Exercise objective = Present an exact copy of each line below.

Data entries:
[Start of section]
(* ===== verification/Diagnostics.v ===== *)
(** * Diagnostics: result codes, SQL states and the diagnostic record storage

    Models [include/iotsitewise/odbc/common_types.h], [src/common_types.cpp],
    [src/diagnostic/diagnostic_record.cpp],
    [src/diagnostic/diagnostic_record_storage.cpp] and the API-call macro of
    [include/iotsitewise/odbc/diagnostic/diagnosable_adapter.h]. The numeric
    constants of [sql.h] and [sqlext.h] are not part of the repository: they are
    the fields of the class [OdbcConstants], which also states that the return
    codes are distinct and that the field identifiers are. *)

From S2P Require Import Prelude Text.

Module Diag.
Import Text.

(** ** Enumerations *)

Inductive SqlResult : Type :=
  | AI_SUCCESS | AI_SUCCESS_WITH_INFO | AI_ERROR | AI_NO_DATA | AI_NEED_DATA.

Inductive SqlState : Type :=
  | UNKNOWN | S01000_GENERAL_WARNING | S01004_DATA_TRUNCATED
  | S01S00_INVALID_CONNECTION_STRING_ATTRIBUTE | S01S01_ERROR_IN_ROW
  | S01S02_OPTION_VALUE_CHANGED | S01S07_FRACTIONAL_TRUNCATION | S07006_RESTRICTION_VIOLATION
  | S22002_INDICATOR_NEEDED | S22026_DATA_LENGTH_MISMATCH
  | S23000_INTEGRITY_CONSTRAINT_VIOLATION | S24000_INVALID_CURSOR_STATE
  | S25000_INVALID_TRANSACTION_STATE | S34000_INVALID_CURSOR_NAME
  | S3C000_DUPLICATE_CURSOR_NAME | S3F000_INVALID_SCHEMA_NAME | S40001_SERIALIZATION_FAILURE
  | S42000_SYNTAX_ERROR_OR_ACCESS_VIOLATION | S42S01_TABLE_OR_VIEW_ALREADY_EXISTS
  | S42S02_TABLE_OR_VIEW_NOT_FOUND | S42S11_INDEX_ALREADY_EXISTS | S42S12_INDEX_NOT_FOUND
  | S42S21_COLUMN_ALREADY_EXISTS | S42S22_COLUMN_NOT_FOUND | S07009_INVALID_DESCRIPTOR_INDEX
  | S08001_CANNOT_CONNECT | S08002_ALREADY_CONNECTED | S08003_NOT_CONNECTED
  | S08004_CONNECTION_REJECTED | S08S01_LINK_FAILURE | SHY000_GENERAL_ERROR
  | SHY001_MEMORY_ALLOCATION | SHY003_INVALID_APPLICATION_BUFFER_TYPE
  | SHY004_INVALID_SQL_DATA_TYPE | SHY008_OPERATION_CANCELED
  | SHY009_INVALID_USE_OF_NULL_POINTER | SHY010_SEQUENCE_ERROR | SHY016_MODIFY_IRD
  | SHY024_INVALID_ATTRIBUTE_VALUE | SHY090_INVALID_STRING_OR_BUFFER_LENGTH
  | SHY091_INVALID_DESCR_FIELD_ID | SHY092_OPTION_TYPE_OUT_OF_RANGE
  | SHY097_COLUMN_TYPE_OUT_OF_RANGE | SHY105_INVALID_PARAMETER_TYPE
  | SHY106_FETCH_TYPE_OUT_OF_RANGE | SHYC00_OPTIONAL_FEATURE_NOT_IMPLEMENTED
  | SHYT00_TIMEOUT_EXPIRED | SHYT01_CONNECTION_TIMEOUT | SIM001_FUNCTION_NOT_SUPPORTED.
[End of section]
Result of the exercise =
(* ===== verification/Diagnostics.v ===== *)
(** * Diagnostics: result codes, SQL states and the diagnostic record storage

    Models [include/iotsitewise/odbc/common_types.h], [src/common_types.cpp],
    [src/diagnostic/diagnostic_record.cpp],
    [src/diagnostic/diagnostic_record_storage.cpp] and the API-call macro of
    [include/iotsitewise/odbc/diagnostic/diagnosable_adapter.h]. The numeric
    constants of [sql.h] and [sqlext.h] are not part of the repository: they are
    the fields of the class [OdbcConstants], which also states that the return
    codes are distinct and that the field identifiers are. *)

From S2P Require Import Prelude Text.

Module Diag.
Import Text.

(** ** Enumerations *)

Inductive SqlResult : Type :=
  | AI_SUCCESS | AI_SUCCESS_WITH_INFO | AI_ERROR | AI_NO_DATA | AI_NEED_DATA.

Inductive SqlState : Type :=
  | UNKNOWN | S01000_GENERAL_WARNING | S01004_DATA_TRUNCATED
  | S01S00_INVALID_CONNECTION_STRING_ATTRIBUTE | S01S01_ERROR_IN_ROW
  | S01S02_OPTION_VALUE_CHANGED | S01S07_FRACTIONAL_TRUNCATION | S07006_RESTRICTION_VIOLATION
  | S22002_INDICATOR_NEEDED | S22026_DATA_LENGTH_MISMATCH
  | S23000_INTEGRITY_CONSTRAINT_VIOLATION | S24000_INVALID_CURSOR_STATE
  | S25000_INVALID_TRANSACTION_STATE | S34000_INVALID_CURSOR_NAME
  | S3C000_DUPLICATE_CURSOR_NAME | S3F000_INVALID_SCHEMA_NAME | S40001_SERIALIZATION_FAILURE
  | S42000_SYNTAX_ERROR_OR_ACCESS_VIOLATION | S42S01_TABLE_OR_VIEW_ALREADY_EXISTS
  | S42S02_TABLE_OR_VIEW_NOT_FOUND | S42S11_INDEX_ALREADY_EXISTS | S42S12_INDEX_NOT_FOUND
  | S42S21_COLUMN_ALREADY_EXISTS | S42S22_COLUMN_NOT_FOUND | S07009_INVALID_DESCRIPTOR_INDEX
  | S08001_CANNOT_CONNECT | S08002_ALREADY_CONNECTED | S08003_NOT_CONNECTED
  | S08004_CONNECTION_REJECTED | S08S01_LINK_FAILURE | SHY000_GENERAL_ERROR
  | SHY001_MEMORY_ALLOCATION | SHY003_INVALID_APPLICATION_BUFFER_TYPE
  | SHY004_INVALID_SQL_DATA_TYPE | SHY008_OPERATION_CANCELED
  | SHY009_INVALID_USE_OF_NULL_POINTER | SHY010_SEQUENCE_ERROR | SHY016_MODIFY_IRD
  | SHY024_INVALID_ATTRIBUTE_VALUE | SHY090_INVALID_STRING_OR_BUFFER_LENGTH
  | SHY091_INVALID_DESCR_FIELD_ID | SHY092_OPTION_TYPE_OUT_OF_RANGE
  | SHY097_COLUMN_TYPE_OUT_OF_RANGE | SHY105_INVALID_PARAMETER_TYPE
  | SHY106_FETCH_TYPE_OUT_OF_RANGE | SHYC00_OPTIONAL_FEATURE_NOT_IMPLEMENTED
  | SHYT00_TIMEOUT_EXPIRED | SHYT01_CONNECTION_TIMEOUT | SIM001_FUNCTION_NOT_SUPPORTED.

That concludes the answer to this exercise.